I agree that spam is a moving target and that is why anti-spam systems need constant updating. My current system (over the last 30 days) rejected 87% (around 45k emails) and accepted 13%. Of that 13% (6600) around 300 were classified as spam by the bayesian classifier in thunderbird. Around 80 were manually classified as spam and added to thunderbird's rules. The thunderbird classifier probably classified 2 ham messages as spam. I don't know of any ham->spam errors in the initial filtering phase.

Should rspamd be expected to do better, about the same, or worse?

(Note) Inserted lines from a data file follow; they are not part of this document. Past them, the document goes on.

(** * CBDB / CHGIS tool servers: a shallow embedding and its properties

    The repository holds three modules ([cbdb_addr], [cbdb_addr_person] and
    [chgis]), each registering tool functions that build one HTTP GET request,
    await the response and return the decoded JSON body, or a dictionary
    [{"error": message}] when something was raised on the way.

    The embedding has three layers:
    - [Py]: the fragment of Python the tools run on (JSON-shaped values,
      dictionaries in insertion order, slicing, truthiness, exceptions, and
      [json.dumps]);
    - [httpx]: the client calls the tools make, as a state-and-exception monad
      over a world that answers requests and records them;
    - one module per source file, with the tool functions as they are written.
*)

From Stdlib Require Import ZArith List String Ascii Bool Lia.
From Stdlib Require Import Numbers.DecimalString.
Import ListNotations.

Open Scope string_scope.
Open Scope Z_scope.

Set Warnings "-register-all".

(* ================================================================== *)
(** ** Python values and operations *)
(* ================================================================== *)

Module Py.

(** What [response.json()] can return, and what the tools build themselves.
    A [float] is identified by its [repr] (which Python guarantees to round
    trip); a [dict] keeps its items in insertion order, as Python's does.
    [str] is a sequence of characters, one [ascii] per code point. *)
Inductive value : Type :=
| VNone
| VBool (b : bool)
| VInt (n : Z)
| VFloat (repr : string)
| VStr (s : string)
| VList (items : list value)
| VDict (items : list (string * value)).

Definition dict := list (string * value).

(** [k in d] and [d.get(k)] for a dictionary. *)
Fixpoint dict_get (d : dict) (k : string) : option value :=
  match d with
  | [] => None
  | (k', v) :: rest => if String.eqb k' k then Some v else dict_get rest k
  end.

Definition dict_has (d : dict) (k : string) : bool :=
  match dict_get d k with Some _ => true | None => false end.

(** [d[k] = v]: an existing key keeps its position, a new one goes last. *)
Fixpoint dict_set (d : dict) (k : string) (v : value) : dict :=
  match d with
  | [] => [(k, v)]
  | (k', v') :: rest =>
      if String.eqb k' k then (k', v) :: rest else (k', v') :: dict_set rest k v
  end.

Definition dict_keys (d : dict) : list string := map fst d.

(** [str(n)] for an [int]. *)
Definition str_int (n : Z) : string := NilZero.string_of_int (Z.to_int n).

(** [needle in haystack] for two strings. *)
Fixpoint str_contains (needle haystack : string) : bool :=
  if String.prefix needle haystack then true
  else match haystack with
       | EmptyString => false
       | String _ rest => str_contains needle rest
       end.

(** Truth value of an object, as [if x:] tests it. *)
Definition truthy (v : value) : bool :=
  match v with
  | VNone => false
  | VBool b => b
  | VInt n => negb (n =? 0)
  | VFloat r => negb (String.eqb r "0.0" || String.eqb r "-0.0")
  | VStr s => negb (String.eqb s EmptyString)
  | VList l => match l with [] => false | _ => true end
  | VDict d => match d with [] => false | _ => true end
  end.

(** Bounds of [seq[lo:hi]] after Python's adjustment: a negative bound counts
    from the end, and both are clamped to [0 .. len]. *)
Definition adjust_index (len i : Z) : Z :=
  if i <? 0 then Z.max 0 (i + len) else Z.min i len.

Definition slice_list {A : Type} (l : list A) (lo hi : Z) : list A :=
  let len := Z.of_nat (List.length l) in
  let lo' := adjust_index len lo in
  let hi' := adjust_index len hi in
  firstn (Z.to_nat (hi' - lo')) (skipn (Z.to_nat lo') l).

Definition slice_str (s : string) (lo hi : Z) : string :=
  let len := Z.of_nat (String.length s) in
  let lo' := adjust_index len lo in
  let hi' := adjust_index len hi in
  String.substring (Z.to_nat lo') (Z.to_nat (hi' - lo')) s.

(** *** Exceptions *)

(** What the interpreter itself raises on the operations the tools use. *)
Inductive fault : Type :=
| NotIterable (container : value)      (* [k in x], x not a container *)
| BadSubscript (container : value)     (* [x[k]] with a str key, x not a dict *)
| KeyMissing (key : string)            (* [d[k]], k not in d *)
| NoLen (x : value)                    (* [len(x)] *)
| NotSliceable (x : value)             (* [x[a:b]], x not a sequence *)
| NoItemAssignment (x : value)         (* [x[k] = v], x not a dict *)
| NoAttribute (name : string)          (* [e.name], e without that attribute *)
| DivisionByZero.                      (* [a // 0] *)

(** Every [Exception] a tool can meet: httpx's two families (neither is a
    subclass of the other), [ValueError] (which [json.JSONDecodeError]
    inherits from), the interpreter's own, and any other. *)
Inductive exception : Type :=
| RequestError (msg : string)
| HTTPStatusError (msg : string) (status_code : Z)
| ValueError (msg : string)
| Fault (f : fault)
| OtherException (msg : string).

Inductive exc_class : Type :=
| cRequestError | cHTTPStatusError | cValueError | cException.

(** [isinstance(e, cls)], which an [except cls] clause tests. *)
Definition isinstance (e : exception) (c : exc_class) : bool :=
  match c, e with
  | cException, _ => true
  | cRequestError, RequestError _ => true
  | cHTTPStatusError, HTTPStatusError _ _ => true
  | cValueError, ValueError _ => true
  | _, _ => false
  end.

(** The text of the interpreter's own exceptions differs between Python
    versions; the tools only interpolate it, so it is a parameter. *)
Class Interpreter : Type := { fault_message : fault -> string }.

(** [str(e)], as an f-string renders [{e}]. *)
Definition str_exc `{Interpreter} (e : exception) : string :=
  match e with
  | RequestError m => m
  | HTTPStatusError m _ => m
  | ValueError m => m
  | Fault f => fault_message f
  | OtherException m => m
  end.

(** *** Computations that may raise *)

(** A computation over a state [S] either returns or raises; the state it
    leaves behind is kept in both cases. *)
Definition M (S A : Type) : Type := S -> (exception + A) * S.

Definition ret {S A : Type} (a : A) : M S A := fun s => (inr a, s).

Definition raise {S A : Type} (e : exception) : M S A := fun s => (inl e, s).

Definition bind {S A B : Type} (m : M S A) (k : A -> M S B) : M S B :=
  fun s =>
    match m s with
    | (inr a, s') => k a s'
    | (inl e, s') => (inl e, s')
    end.

Notation "x <- m ;; k" := (bind m (fun x => k))
  (at level 61, m at next level, right associativity).

(** [try: body except C1 as e: h1 ... except Cn as e: hn]: the first clause
    whose class the exception is an instance of handles it; with none, it
    propagates. *)
Fixpoint handle {S A : Type} (clauses : list (exc_class * (exception -> M S A)))
    (e : exception) : M S A :=
  match clauses with
  | [] => raise e
  | (c, h) :: rest => if isinstance e c then h e else handle rest e
  end.

Definition try_except {S A : Type} (body : M S A)
    (clauses : list (exc_class * (exception -> M S A))) : M S A :=
  fun s =>
    match body s with
    | (inl e, s') => handle clauses e s'
    | (inr a, s') => (inr a, s')
    end.

(** *** Operators on values *)

(** [k in x] for a string [k]: a key of a dict, an element of a list, a
    substring of a str; anything else is not a container. *)
Definition py_contains {S : Type} (k : string) (x : value) : M S bool :=
  match x with
  | VDict d => ret (dict_has d k)
  | VList l =>
      ret (existsb (fun v => match v with VStr s => String.eqb s k | _ => false end) l)
  | VStr s => ret (str_contains k s)
  | _ => raise (Fault (NotIterable x))
  end.

(** [x[k]] for a string [k]. *)
Definition py_getitem {S : Type} (x : value) (k : string) : M S value :=
  match x with
  | VDict d =>
      match dict_get d k with
      | Some v => ret v
      | None => raise (Fault (KeyMissing k))
      end
  | _ => raise (Fault (BadSubscript x))
  end.

(** [x[k] = v] for a string [k]; the updated object is returned. *)
Definition py_setitem {S : Type} (x : value) (k : string) (v : value) : M S value :=
  match x with
  | VDict d => ret (VDict (dict_set d k v))
  | _ => raise (Fault (NoItemAssignment x))
  end.

(** [len(x)]. *)
Definition py_len {S : Type} (x : value) : M S Z :=
  match x with
  | VList l => ret (Z.of_nat (List.length l))
  | VStr s => ret (Z.of_nat (String.length s))
  | VDict d => ret (Z.of_nat (List.length d))
  | _ => raise (Fault (NoLen x))
  end.

(** [x[lo:hi]]. *)
Definition py_slice {S : Type} (x : value) (lo hi : Z) : M S value :=
  match x with
  | VList l => ret (VList (slice_list l lo hi))
  | VStr s => ret (VStr (slice_str s lo hi))
  | _ => raise (Fault (NotSliceable x))
  end.

(** [a // b] on [int]: floor division, which is [Z.div]. *)
Definition py_floordiv {S : Type} (a b : Z) : M S Z :=
  if b =? 0 then raise (Fault DivisionByZero) else ret (a / b).

(** [isinstance(x, str)]. *)
Definition is_str (x : value) : bool :=
  match x with VStr _ => true | _ => false end.

(** An optional argument: [None] when the caller left it out. *)
Definition optional {A : Type} (inj : A -> value) (x : option A) : value :=
  match x with Some a => inj a | None => VNone end.

(** *** json.dumps *)

Definition dquote : string := String "034"%char EmptyString.

Definition hex_digit (n : nat) : string :=
  String.substring n 1 "0123456789abcdef".

(** One character of a string literal, with [ensure_ascii] on (the default):
    the quote, the backslash and the usual control characters have short
    escapes; everything outside the range space .. tilde is written \uXXXX. *)
Definition escape_char (c : ascii) : string :=
  let n := nat_of_ascii c in
  if Ascii.eqb c "034"%char then "\" ++ dquote
  else if Ascii.eqb c "\"%char then "\\"
  else if Ascii.eqb c "010"%char then "\n"
  else if Ascii.eqb c "013"%char then "\r"
  else if Ascii.eqb c "009"%char then "\t"
  else if Ascii.eqb c "012"%char then "\f"
  else if Ascii.eqb c "008"%char then "\b"
  else if ((n <? 32) || (126 <? n))%nat
       then "\u00" ++ hex_digit (n / 16) ++ hex_digit (n mod 16)
       else String c EmptyString.

Fixpoint escape_string (s : string) : string :=
  match s with
  | EmptyString => EmptyString
  | String c rest => escape_char c ++ escape_string rest
  end.

Definition dumps_str (s : string) : string := dquote ++ escape_string s ++ dquote.

Definition dumps_float (repr : string) : string :=
  if String.eqb repr "nan" then "NaN"
  else if String.eqb repr "inf" then "Infinity"
  else if String.eqb repr "-inf" then "-Infinity"
  else repr.

(** [json.dumps(x)] with the default separators [", "] and [": "]. *)
Fixpoint json_dumps (x : value) : string :=
  match x with
  | VNone => "null"
  | VBool true => "true"
  | VBool false => "false"
  | VInt n => str_int n
  | VFloat r => dumps_float r
  | VStr s => dumps_str s
  | VList l => "[" ++ String.concat ", " (map json_dumps l) ++ "]"
  | VDict d =>
      "{" ++ String.concat ", "
               (map (fun kv => dumps_str (fst kv) ++ ": " ++ json_dumps (snd kv)) d)
          ++ "}"
  end.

From what you are saying, I can conclude that you are using very high scoring for statistical classifier (or basing solely on statistics). This is not an option for a system with millions of users (their accept/reject rate is close to 70/30 percents, as we cannot rely on bayes at all). Therefore, I've never ever evaluated bayes as a single classifier. Nevertheless, I'm using OSB-Bayes as a statistical algorithm for rspamd which has been proven to be a good classifier.
For similar systems (ie small but doing good manual classification when all else fails) I suspect that if more used razor (or again, similiar) we'd achieve better results (razor allows for sharing this data automatically)
> This information is merely interesting for some academic researches

It most definitely is not. It's the most important factor when choosing a spam filter.

False positives are extremely harmful (it can result in loss of communication, which is what you want to avoid the most). A significant amount of false positives is what would make the difference between useful or useless.

Nobody want to tell their users "check your spam mailbox, (the one with dozens of spam messages) for ham every once in a while)".

As I see it, unless you can guarantee that you give zero false positives (which, knowing how certain users compose their mail, is arguably impossible) you still have to do it.

Also I suppose that the false positive/negative rate can only be given on a well defined corpus, I'm not sure there is one that is a good representation of the current and future spam trends, so in the end giving those numbers could be very misleading.